Premium carry structures, sometimes called high-water mark carry or tiered carry, increase the GP's carry percentage above 20% for returns above a specified threshold. A tiered structure might provide 20% carry on returns between the preferred return and a 2.0x multiple of invested capital, stepping up to 25% or 30% carry on returns above that threshold. The rationale for tiered carry is that it creates a stronger incentive for the GP to achieve exceptional performance rather than stopping at adequate performance, because the GP's own financial upside is disproportionately concentrated at the high end of the return distribution. Tiered carry structures are more common in venture capital and growth equity funds than in buyout funds, and institutional LP investors evaluating tiered carry provisions should model the economics across multiple return scenarios to understand the effective carry rate at various exit multiples.

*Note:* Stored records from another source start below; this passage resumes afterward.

(** * SteamReview: the summarisation engine (llm.py) and the batch loop (main.py)

    A shallow embedding of [llm.py] and of the review loop of [main.py], and
    the properties of the retry / repair policy proved on it.

    Conventions of the embedding:
    - a Python [str] is a list of Unicode code points ([pystr]);
    - a value produced by [json.loads] is a [pyval];
    - code that talks to the outside (the Gemini client, [re], [json],
      [hashlib], [str.lower], [repr]) is a field of [Runtime];
    - a function that may raise returns a [result]; a function that also
      calls the model or sleeps runs in the monad [M], whose state is the
      chronological trace of requests and sleeps;
    - objects that [main.run] mutates live in a heap of [pyval]s, and the
      cache and the snapshot list hold heap addresses. *)

From Stdlib Require Import ZArith QArith List String Ascii Lia.
From Stdlib Require Import Floats.SpecFloat.
From stdpp Require Import base option list gmap pretty.

Set Warnings "-register-all".
Local Open Scope Z_scope.

(** ** Python strings *)

Definition pystr : Type := list N.

(** An ASCII literal of the source, as a [pystr]. *)
Definition lit (s : string) : pystr :=
  map N_of_ascii (list_ascii_of_string s).

(** [str.isspace] for one code point; [str.strip] and the regular
    expression class [\s] (on [str] patterns) use the same table. *)
Definition isspace (c : N) : bool :=
  ((9 <=? c) && (c <=? 13) || (28 <=? c) && (c <=? 32)
   || (c =? 133) || (c =? 160) || (c =? 5760)
   || (8192 <=? c) && (c <=? 8202)
   || (c =? 8232) || (c =? 8233) || (c =? 8239) || (c =? 8287)
   || (c =? 12288))%N.

Fixpoint lstrip (s : pystr) : pystr :=
  match s with
  | [] => []
  | c :: s' => if isspace c then lstrip s' else s
  end.

Definition rstrip (s : pystr) : pystr := rev (lstrip (rev s)).

(** [s.strip()] *)
Definition strip (s : pystr) : pystr := rstrip (lstrip s).

(** [_WS_RE.sub(" ", s)] with [_WS_RE = re.compile(r"\s+")]: every maximal
    run of whitespace becomes one space.  [in_run] tells that the previous
    code point was whitespace, already replaced. *)
Fixpoint ws_sub_from (in_run : bool) (s : pystr) : pystr :=
  match s with
  | [] => []
  | c :: s' =>
      if isspace c
      then (if in_run then ws_sub_from true s' else 32%N :: ws_sub_from true s')
      else c :: ws_sub_from false s'
  end.

Definition ws_sub (s : pystr) : pystr := ws_sub_from false s.

(** [s.split(sep)] for a one-character separator: cuts at every occurrence,
    empty pieces included. *)
Fixpoint split_on (sep : N) (s : pystr) : list pystr :=
  match s with
  | [] => [[]]
  | c :: s' =>
      if (c =? sep)%N then [] :: split_on sep s'
      else match split_on sep s' with
           | w :: ws => (c :: w) :: ws
           | [] => [[c]]
           end
  end.

(** Truth value of a [str]. *)
Definition str_truthy (s : pystr) : bool :=
  match s with [] => false | _ => true end.

(** [_count_words]:
    [len([w for w in _WS_RE.sub(" ", (text or "").strip()).split(" ") if w])] *)
Definition _count_words (text : pystr) : Z :=
  Z.of_nat (length (filter (fun w => str_truthy w = true)
                           (split_on 32%N (ws_sub (strip text))))).

(** [str(n)] for an [int]. *)
Definition str_int (n : Z) : pystr := lit (pretty n).

(** ** Values and exceptions *)

Inductive pyval : Type :=
| PNone
| PBool (b : bool)
| PInt (n : Z)
| PFloat (f : spec_float)
| PStr (s : pystr)
| PList (l : list pyval)
| PDict (d : list (pystr * pyval)).

(** An instance of a subclass of [Exception]: its class and what [str(e)]
    gives.  Signals that are not [Exception]s ([KeyboardInterrupt],
    [SystemExit]) are outside the model. *)
Record exn : Type := Exn { exn_class : string; exn_str : pystr }.

Inductive result (A : Type) : Type :=
| Ok (a : A)
| Raise (e : exn).
Arguments Ok {A} a.
Arguments Raise {A} e.

(** [bool(v)] *)
Definition truthy (v : pyval) : bool :=
  match v with
  | PNone => false
  | PBool b => b
  | PInt n => negb (n =? 0)
  | PFloat (S754_zero _) => false
  | PFloat _ => true
  | PStr s => str_truthy s
  | PList l => match l with [] => false | _ => true end
  | PDict d => match d with [] => false | _ => true end
  end.

(** A [dict] keeps its keys in insertion order. *)
Fixpoint dict_get (d : list (pystr * pyval)) (k : pystr) : option pyval :=
  match d with
  | [] => None
  | (k', v) :: d' => if decide (k' = k) then Some v else dict_get d' k
  end.

(** [d[k] = v] *)
Fixpoint dict_set (d : list (pystr * pyval)) (k : pystr) (v : pyval)
  : list (pystr * pyval) :=
  match d with
  | [] => [(k, v)]
  | (k', v') :: d' =>
      if decide (k' = k) then (k, v) :: d' else (k', v') :: dict_set d' k v
  end.

Definition type_name (v : pyval) : string :=
  match v with
  | PNone => "NoneType"
  | PBool _ => "bool"
  | PInt _ => "int"
  | PFloat _ => "float"
  | PStr _ => "str"
  | PList _ => "list"
  | PDict _ => "dict"
  end.

Definition AttributeError (v : pyval) (attr : string) : exn :=
  Exn "AttributeError"
      (lit ("'" ++ type_name v ++ "' object has no attribute '" ++ attr ++ "'")).

(** [x.get(k, dflt)]: only a [dict] has the method. *)
Definition get_method (x : pyval) (k : pystr) (dflt : pyval) : result pyval :=
  match x with
  | PDict d => Ok (default dflt (dict_get d k))
  | _ => Raise (AttributeError x "get")
  end.

(** ** The runtime: what the code calls outside of this repository *)

Definition ascii_lower (c : N) : N :=
  if ((65 <=? c) && (c <=? 90))%N then (c + 32)%N else c.

Record Runtime : Type := {
  (** [MODEL.generate_content(prompt, generation_config=...)] followed by
      [resp.text], for the request number [n] of the run (counted from 0):
      the text of the response ([None] allowed) or the exception raised. *)
  generate_content : nat -> pystr -> result (option pystr);
  (** [_CODE_FENCE_RE.search(s)]: group 1 of the first match, if any. *)
  code_fence_search : pystr -> option pystr;
  (** [re.search(r"\{.*\}", s, re.S)]: group 0 of the first match, if any. *)
  brace_search : pystr -> option pystr;
  (** [json.loads] *)
  json_loads : pystr -> result pyval;
  (** [str(v)] for a value that is not a [str]. *)
  repr_value : pyval -> pystr;
  (** [s.lower()] *)
  lower : pystr -> pystr;
  (** [hashlib.sha1(text.encode("utf-8")).hexdigest()] *)
  sha1_hexdigest : pystr -> pystr;
  (** On ASCII text, [lower] changes the letters A-Z only. *)
  lower_ascii :
    forall s, Forall (fun c => (c < 128)%N) s -> lower s = map ascii_lower s
}.

(** [str(v)] *)
Definition py_str (rt : Runtime) (v : pyval) : pystr :=
  match v with
  | PStr s => s
  | _ => repr_value rt v
  end.

(** ** The monad of effectful code *)

Inductive event : Type :=
| EvGenerate (prompt : pystr)   (* a request sent to the model *)
| EvSleep (seconds : Q).        (* a completed [time.sleep] *)

Definition trace : Type := list event.

(** The prompts sent so far, oldest first. *)
Definition prompts (tr : trace) : list pystr :=
  omap (fun ev => match ev with EvGenerate p => Some p | EvSleep _ => None end) tr.

(** The sleeps made so far, oldest first. *)
Definition sleeps (tr : trace) : list Q :=
  omap (fun ev => match ev with EvSleep d => Some d | EvGenerate _ => None end) tr.

Definition M (A : Type) : Type := trace -> result A * trace.

Definition ret {A} (a : A) : M A := fun tr => (Ok a, tr).

Definition raise {A} (e : exn) : M A := fun tr => (Raise e, tr).

Definition bind {A B} (m : M A) (k : A -> M B) : M B :=
  fun tr =>
    match m tr with
    | (Ok a, tr') => k a tr'
    | (Raise e, tr') => (Raise e, tr')
    end.

(** [try: m  except Exception as e: h e] *)
Definition try_except {A} (m : M A) (h : exn -> M A) : M A :=
  fun tr =>
    match m tr with
    | (Ok a, tr') => (Ok a, tr')
    | (Raise e, tr') => h e tr'
    end.

Definition lift {A} (r : result A) : M A := fun tr => (r, tr).

Declare Scope py_scope.
Delimit Scope py_scope with py.
Notation "x <- m ;; k" := (bind m (fun x => k))
  (at level 100, m at next level, right associativity) : py_scope.
Notation "m ;;; k" := (bind m (fun _ => k))
  (at level 100, right associativity) : py_scope.
Local Open Scope py_scope.

(** [time.sleep(d)]: a negative length raises [ValueError].  The duration is
    an exact rational; rounding and overflow of Python floats are not
    modelled. *)
Definition sleep (d : Q) : M unit :=
  fun tr =>
    if Qle_bool 0 d then (Ok tt, tr ++ [EvSleep d])
    else (Raise (Exn "ValueError" (lit "sleep length must be non-negative")), tr).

The carry percentage applies to net profits of the fund, meaning profits after all fund-level expenses, management fees, and write-downs on portfolio investments have been accounted for. How net profits are defined, and in particular how unrealized losses and write-downs in the portfolio affect the carry calculation, varies across fund agreements. In a whole-fund waterfall structure, unrealized losses are effectively netted against realized gains before carry is calculated. In a deal-by-deal structure, each investment's gains and losses are calculated independently, which can produce carry on winning investments even when the fund has simultaneous losing positions. The interaction between the carry percentage and the waterfall structure is discussed in detail in the sections on European and American waterfalls below.
Preferred Return and Hurdle Rate: The 8% Norm, Compounding, and Calculation Methods
The preferred return (also called the hurdle rate) is the minimum rate of return that LPs must receive on their contributed capital before the GP is entitled to receive any carried interest. It is the floor below which LP investors bear all of the fund's economic benefit. The standard preferred return in private equity is 8% per annum, a convention that reflects a historical view of the minimum acceptable risk-adjusted return for institutional LP investors. If a fund's realized returns do not exceed the preferred return, the GP receives no carried interest regardless of the absolute performance of individual portfolio investments.
The preferred return is almost universally calculated on a compounding basis, meaning the return accrues on previously unrecouped amounts of preferred return as well as on contributed capital. Compounding dramatically increases the total preferred return that must be paid before carry vests, particularly in funds with long hold periods or delayed realizations. Some LP agreements specify simple (non-compounding) preferred return calculations, which are more favorable to the GP. LPs evaluating fund economics should confirm whether the preferred return compounds and, if so, whether it compounds daily, monthly, quarterly, or annually, as the compounding frequency affects the total payout in scenarios where the fund takes several years to return capital.
The hurdle rate calculation begins from the date that capital is actually contributed to the fund in response to a drawdown notice, not from the date of the LP's capital commitment. Capital contributed for the GP's management fee does not accrue preferred return, as management fees are an expense of the fund rather than a capital investment. Capital called for investments begins accruing preferred return from the date of contribution. In a deal-by-deal waterfall, the preferred return calculation is applied to each investment's cost basis for the period that investment is held. In a whole-fund waterfall, the preferred return is calculated on all contributed capital across all investments simultaneously, which is a more stringent standard that is more protective of LP economics.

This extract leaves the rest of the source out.